Sunday thoughts from a Fibromyalgia mind #11



"We can never judge the lives of others because each person knows only their own pain and renunciation. It's one thing to feel that you are on the right path, but it's another to think that yours is the only path."

~Paulo Coelho  


A strange week yet very enlightening. May is a month I detest due to many reasons. Healed wounds become raw again and I have to deal with the emotions. 


In a bizarre twist of fate the month that I detest also gave me one of the most beautiful things in my life, my youngest. Mr 10 is now Mr 11, how did my baby grow so fast? 

We celebrated with a trip to the cinema and also the trampoline park. Usually, this would result in a flare for me yet I have started a new course of management and I am so happy to report I am feeling WONDERFUL. 

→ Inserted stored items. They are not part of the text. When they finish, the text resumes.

Lemma safe_join_confined local_root user path :
  is_absolute local_root = true -> safe_join_local_root local_root user = Ok path ->
  exists names, names_below local_root path names.
Proof.
  intros Hroot. unfold safe_join_local_root. destruct (str_eqb (trim user) []); [done|].
  destruct (is_absolute (trim user)) eqn:Ha.
  - destruct (strip_components _ _) as [r|] eqn:Es; [|done]. apply strip_components_Some in Es.
    case_bool_decide as Hp; [done|]. case_bool_decide as Hn; [done|]. intros [= <-].
    destruct (absolute_tail_names _ _ _ Ha Es Hroot Hp) as [names ->]. exists names. split; [by intros ->|done].
  - assert (Hr : RootDir ∉ components (trim user)) by (intros H%components_root_absolute; congruence).
    pose proof (scan_relative_spec _ false Hr) as Hscan. destruct (scan_relative _ _) as [b|]; [|done].
    destruct Hscan as [Hp Hb]. cbn [rbind]. destruct b; [|done]. cbn. intros [= <-].
    destruct (only_names (filter (fun c => c <> CurDir) (components (trim user)))) as [names E].
    { apply Forall_forall. intros c [Hc Hin]%list_elem_of_filter. destruct c; [done..|eauto]. }
    exists names. split; [|rewrite components_join by done; by rewrite E].
    intros ->. symmetry in Hb. apply existsb_exists in Hb as (c & Hin & Hc). apply list_elem_of_In in Hin.
    assert (c ∈ filter (fun c => c <> CurDir) (components (trim user))) as Hf by (apply list_elem_of_filter; by destruct c).
    rewrite E in Hf. by apply elem_of_nil in Hf.
Qed.

(** ** What the file system operations do along a path *)

(** Every non-empty prefix of [p] is a directory. *)
Definition chain (fs : local_fs) (p : list str) : Prop :=
  forall q n r, p = q ++ n :: r -> fs !! (q ++ [n]) = Some KDir.

Lemma chain_nil fs : chain fs [].
Proof. intros [] n r [=]. Qed.

Lemma chain_snoc fs p n : chain fs p -> fs !! (p ++ [n]) = Some KDir -> chain fs (p ++ [n]).
Proof.
  intros Hc Hn q m r E. destruct r as [|x r] using rev_ind.
  - apply app_inj_tail in E as [<- <-]. done.
  - rewrite app_comm_cons, app_assoc in E. apply app_inj_tail in E as [-> _]. by eapply Hc.
Qed.

Lemma dirs_above_chain fs above rest n :
  (forall q m r, rest = q ++ m :: r -> fs !! (above ++ q ++ [m]) = Some KDir) -> dirs_above fs above (rest ++ [n]) = None.
Proof.
  revert above. induction rest as [|m rest IH]; intros above H; [done|].
  cbn [app dirs_above]. assert (E : fs !! (above ++ [m]) = Some KDir) by apply (H [] m rest eq_refl).
  rewrite E. destruct (rest ++ [n]) eqn:Er; [by destruct rest|]. apply IH.
  intros q x r ->. rewrite <- app_assoc. apply (H (m :: q) x r eq_refl).
Qed.

Lemma chain_dirs fs p n : chain fs p -> dirs_above fs [] (p ++ [n]) = None.
Proof. intros H. apply dirs_above_chain. intros q m r ->. by eapply H. Qed.

Lemma kind_at_snoc fs p n : kind_at fs (p ++ [n]) = fs !! (p ++ [n]).
Proof. by destruct p. Qed.
Lemma caller_stdin c s s' : stopped s = None -> caller_step limit has_sink c s = Some s' -> stdin_inv s -> stdin_inv s'.
Proof.
  intros Hst H (Hd & Ht & He). unfold caller_step in H.
  assert (Ha : answer (caller s) = None) by (destruct (answer (caller s)); [done|by destruct c]).
  rewrite Ha in H.
  destruct c; try done; step_cases H; unfold stdin_inv; cbn; try done.
  - rewrite <- eq_None_not_Some in H. rewrite H in *. unfold on_read.
    destruct (source _) as [|[[|b d]|e] rest] eqn:E; cbn in *; rewrite ?E, ?H; try done.
    + split_and!; [done..|]. intros T. by destruct (He T).
    + split_and!; [done..|]. intros T. by destruct (He T).
    + split_and!; [done| |done]. intros T. by destruct (Ht T).
  - by rewrite Heqo.
  - split_and!; [|intros T; by destruct (Ht T)|intros T; destruct (He T) as [_ T']; by destruct (Ht T')].
    intros Hi. destruct (Hd Hi) as [-> ->]. rewrite concat_app. cbn. rewrite !app_nil_r, !length_app, <- !app_assoc. split; [done|lia].
  - by destruct (on_event_frame written (Some r) (caller s)) as (-> & _).
  - rewrite Hst in H0. by destruct H0.
  - rewrite Heqo. unfold finish. by destruct flushed.
Qed.

(** The task's steps; while nothing stops the operation it is not cancelled. *)
Lemma task_output c s s' : stopped s = None -> task_step c s = Some s' -> ending_inv s -> output_inv s -> output_inv s'.
Proof.
  intros Hst H (_ & _ & Hl & _) (done & handled & Hms & Hp & Hc). unfold task_step in H.
  destruct c; step_cases H; cbn in *; unfold output_inv; cbn.
  - exists done, handled. rewrite Heqo0. by split_and!.
  - exists done, handled. destruct accepted; cbn; rewrite ?Heqo0; by split_and!.
  - exists done, handled. unfold closing. destruct (sent_closed _); cbn; by split_and!.
  - exists (done ++ [c]), handled. rewrite Hms, flat_map_app, Hp, <- !app_assoc. cbn.
    by rewrite payload_of_event, app_nil_r.
  - exists done, handled. rewrite flat_map_app. cbn. rewrite !app_nil_r. by split_and!.
  - rewrite Hst in Heqb. by destruct Heqb.
Qed.

Lemma task_ending c s s' : stopped s = None -> task_step c s = Some s' -> ending_inv s -> ending_inv s'.
Proof.
  intros Hst H (Ho & Hf & Hl & Hout). unfold task_step in H.
  assert (He : ended (task s) = None) by (destruct (ended (task s)); [by destruct c|done]).
  rewrite He in *.
  assert (Hx : out_rx_closed (caller s) = false) by (destruct (out_rx_closed _); [by destruct (Ho eq_refl) as [[]]|done]).
  assert (Hno : forall out, answer (caller s) <> Some (Returned (Ok out))) by (intros out E; by destruct (Hout out E) as (_ & _ & ?)).
  destruct c; step_cases H; unfold ending_inv; cbn in *; rewrite ?Hx, ?He.
  all: try (split_and!; [done| | |intros out E; by destruct (Hno out)]; intros HL).
  all: try done; try (by apply Hl; destruct HL; [left|]); try (by destruct HL).
  - by destruct accepted; cbn in *; [rewrite He in HL; destruct HL|].
  - destruct accepted; cbn in *; [apply Hl; by rewrite He in HL|by destruct HL as [HL|HL]].
  - by destruct (closing _); destruct HL.
  - assert (c :: l = []) by (apply Hl; by destruct HL as [|]; [left|]). done.
  - by apply Hl; destruct HL; left.
  - by destruct (closing _); destruct HL.
Qed.

Lemma task_stdin c s s' : stopped s = None -> task_step c s = Some s' -> stdin_inv s -> stdin_inv s'.
Proof.
  intros Hst H (Hd & Ht & He). unfold task_step in H.
  assert (Hn : ended (task s) = None) by (destruct (ended (task s)); [by destruct c|done]).
  rewrite Hn in *. specialize (Hd (or_introl eq_refl)) as [Hd Hn'].
  destruct c; step_cases H; unfold stdin_inv; cbn in *; rewrite ?Hn.
  - rewrite Heqb0. by split_and!.
  - destruct accepted; cbn in *; rewrite ?Hn.
    + rewrite Hd, Hn', <- !app_assoc. split_and!; try done. intros E. by destruct (He E).
    + split_and!; try done. { by intros [|]. } intros E. by destruct (He E).
  - by split_and!.
  - by split_and!.
  - by split_and!.
  - rewrite Hst in Heqb. by destruct Heqb.
Qed.

Lemma raw_step_inv c s s' :
  raw_step timeout_ms limit has_sink c s = Some s' -> stopped s' = None -> stopped s = None /\ (raw_inv s -> raw_inv s').
Proof.
  intros H Hs'. assert (Hst : stopped s = None).
  { destruct c; cbn in H; unfold caller_step, task_step in H; step_cases H; done. }
  split; [done|]. intros (H1 & H2 & H3).
  destruct c; cbn in H; try (split_and!; [by eapply caller_output|by eapply caller_ending|by eapply caller_stdin]).
  1-4: split_and!; [by eapply task_output|by eapply task_ending|by eapply task_stdin].
  step_cases H. done.
Qed.

Lemma raw_run_inv cs s s' :
  raw_run timeout_ms limit has_sink cs s = Some s' -> stopped s' = None -> stopped s = None /\ (raw_inv s -> raw_inv s').
Proof.
  revert s. induction cs as [|c cs IH]; intros s H Hst; cbn in H; [by simplify_eq|].
  destruct (raw_step _ _ _ c s) as [s1|] eqn:E; [|done]. cbn in H. destruct (IH _ H Hst) as [Hs1 Hi].
  destruct (raw_step_inv _ _ _ E Hs1) as [? ?]. split; [done|]. by auto.
Qed.

Lemma raw_start_inv : raw_inv (raw_start input ms).
Proof.
  split_and!.
  - exists [], []. split_and!; try done. intros _. split_and!; try done. by destruct has_sink.
  - by split_and!; [|intros [? ?]|intros [|]|].
  - split_and!; try done.
Qed.

Lemma stdout_payload l : flat_map stdout_data (flat_map payload_of l) = stdout_of l.
Proof.
  induction l as [|m l IH]; [done|]. cbn. rewrite flat_map_app, IH. f_equal.
  destruct m; cbn; try done; [by rewrite app_nil_r|]. destruct (ext =? 1); cbn; [done|by rewrite app_nil_r].
Qed.

Lemma stderr_payload l : omap stderr_chunk (flat_map payload_of l) = stderr_of l.
Proof.
  induction l as [|m l IH]; [done|]. cbn. rewrite omap_app, IH. destruct m; try done. cbn. by destruct (ext =? 1).
Qed.

Lemma exit_payload l : omap exit_of (flat_map payload_of l) = omap exit_report l.
Proof.
  induction l as [|m l IH]; [done|]. cbn. rewrite omap_app, IH. destruct m; try done. cbn. by destruct (ext =? 1).
Qed.
End correct.

(** When raw streaming returns an output, then, whatever the order in
    which the two tasks ran: the caller's output got exactly the standard
    output the channel delivered until it was closed, the exit code is the last
    one reported (none if none was), standard error is bounded as for
    [bounded_stderr], and what was sent into the channel is a prefix of the
    input, the whole of it when EOF was sent. *)
Theorem raw_stream_faithful (timeout_ms limit : Z) (has_sink : bool) (input : option (list (result bytes str)))
    (ms : list ChannelMsg) (cs : list choice) (s : raw_state) (out : TransferRawOutput)
    (Hrun : raw_run timeout_ms limit has_sink cs (raw_start input ms) = Some s)
    (Hout : raw_answer s = Some (Returned (Ok out))) :
  sink (got (caller s)) = (if has_sink then stdout_of ms else []) /\
  stdout_bytes out = Z.of_nat (length (stdout_of ms)) /\
  r_exit_code out = last_exit ms /\
  (exists kept cut total, bounded_stderr limit (stderr_of ms) = Some (kept, cut) /\
     r_stderr out = (if (cut : bool) then kept ++ stderr_notice limit total else kept)) /\
  (exists rest, input_bytes (default [] input) = data_sent (task s) ++ rest /\ (eof_sent (task s) = true -> rest = [])).
Proof.
  unfold raw_answer in Hout. destruct (stopped s) as [e|] eqn:Hst; [done|].
  destruct (raw_run_inv timeout_ms limit has_sink input ms _ _ _ Hrun Hst) as [_ Hinv].
  destruct (Hinv (raw_start_inv _ _ _ _)) as ((done & handled & Hms & Hp & Hc) & (Ho & Hf & Hl & Ha) & (Hd & Ht & He)).
  destruct (Ha _ Hout) as (-> & Hx & Hend). destruct (Ho Hx) as [_ Hq].
  rewrite (Hf ltac:(by rewrite Hend)), Hq in Hp. rewrite (Hl (or_intror Hend)), app_nil_r in Hms. subst done.
  rewrite !app_nil_r in Hp. destruct Hc as (Hs & Hn & Hb & Hcode); [unfold live; by rewrite Hout|].
  rewrite <- Hp, ?stdout_payload, ?stderr_payload, ?exit_payload in *.
  split_and!; [done|done|done| |].
  - exists (err_text (got (caller s))), (err_cut (got (caller s))), (err_total (got (caller s))). done.
  - destruct (Hd (or_intror Hend)) as [-> _]. eexists. split; [done|]. intros E. destruct (He E) as [-> T].
    destruct (Ht T) as [-> ->]. done.
Qed.

Definition raw_faithful_run : list choice :=
  [CallerReads; CallerSends; TaskReceives; TaskForwards; CallerReceives (Ok tt); TaskTakesStdin (Ok tt); CallerReads;
   TaskTakesStdin (Ok tt); TaskReceives; TaskForwards; TaskReceives; TaskForwards; TaskReceives; TaskForwards; TaskReceives;
   CallerReceives (Ok tt); CallerReceives (Ok tt); CallerReceives (Ok tt); CallerReceives (Ok tt); CallerFinishes (Ok tt)].

Lemma raw_stream_faithful_witness :
  let ms := [Data [104; 105]; ExtendedData 1 (lit "note"); ExitStatus 0; Close] in
  exists s out, raw_run 1000 100 true raw_faithful_run (raw_start (Some [Ok [1; 2; 3]]) ms) = Some s /\
    raw_answer s = Some (Returned (Ok out)) /\ sink (got (caller s)) = [104; 105] /\ r_exit_code out = Some 0.
Proof.
  intros ms. eexists _, _. split; [vm_compute; reflexivity|]. split; [vm_compute; reflexivity|].
  match goal with |- sink (got (caller ?s)) = _ /\ r_exit_code ?out = _ =>
    destruct (raw_stream_faithful 1000 100 true (Some [Ok [1; 2; 3]]) ms raw_faithful_run s out) as (Hs & _ & Hc & _);
      [vm_compute; reflexivity|vm_compute; reflexivity|] end.
  split; [rewrite Hs|rewrite Hc]; vm_compute; reflexivity.
Defined.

I realise lately that I had stopped living. Although living within the moment, Be Here Now mindfulness is an amazing way to live as you create harmony and balance, I miss the thrill of life, the uncertainty of the unknown and all the wonderful moments of being a woman alive.  

I feel scared that the security bubble will form over me and seal too tight.

The only way to make a change in life is to take the first steps and that is what I have been doing. I will tell you more about my changes soon, fingers crossed the momentum remains. I am in "no mans land" at the moment wondering how long this will last so I don't want to tempt fate yet. 

Here are a collection of the photos from my phone for the days gone by.  


Lots of crystal healing, Nag Champa burnings and seeking inner peace. 


Beautiful flowers in gardens make me smile. 

Bluebells are the most perfect flower. 

Slightly erotic plants in Tesco Supermarket made me smile.

Mr 11 loves Pug cakes for his special birthday. 

Birthday banners for my baby. 

Trampoline park fun. 


A very tired little boy at the end of his birthday celebrations. 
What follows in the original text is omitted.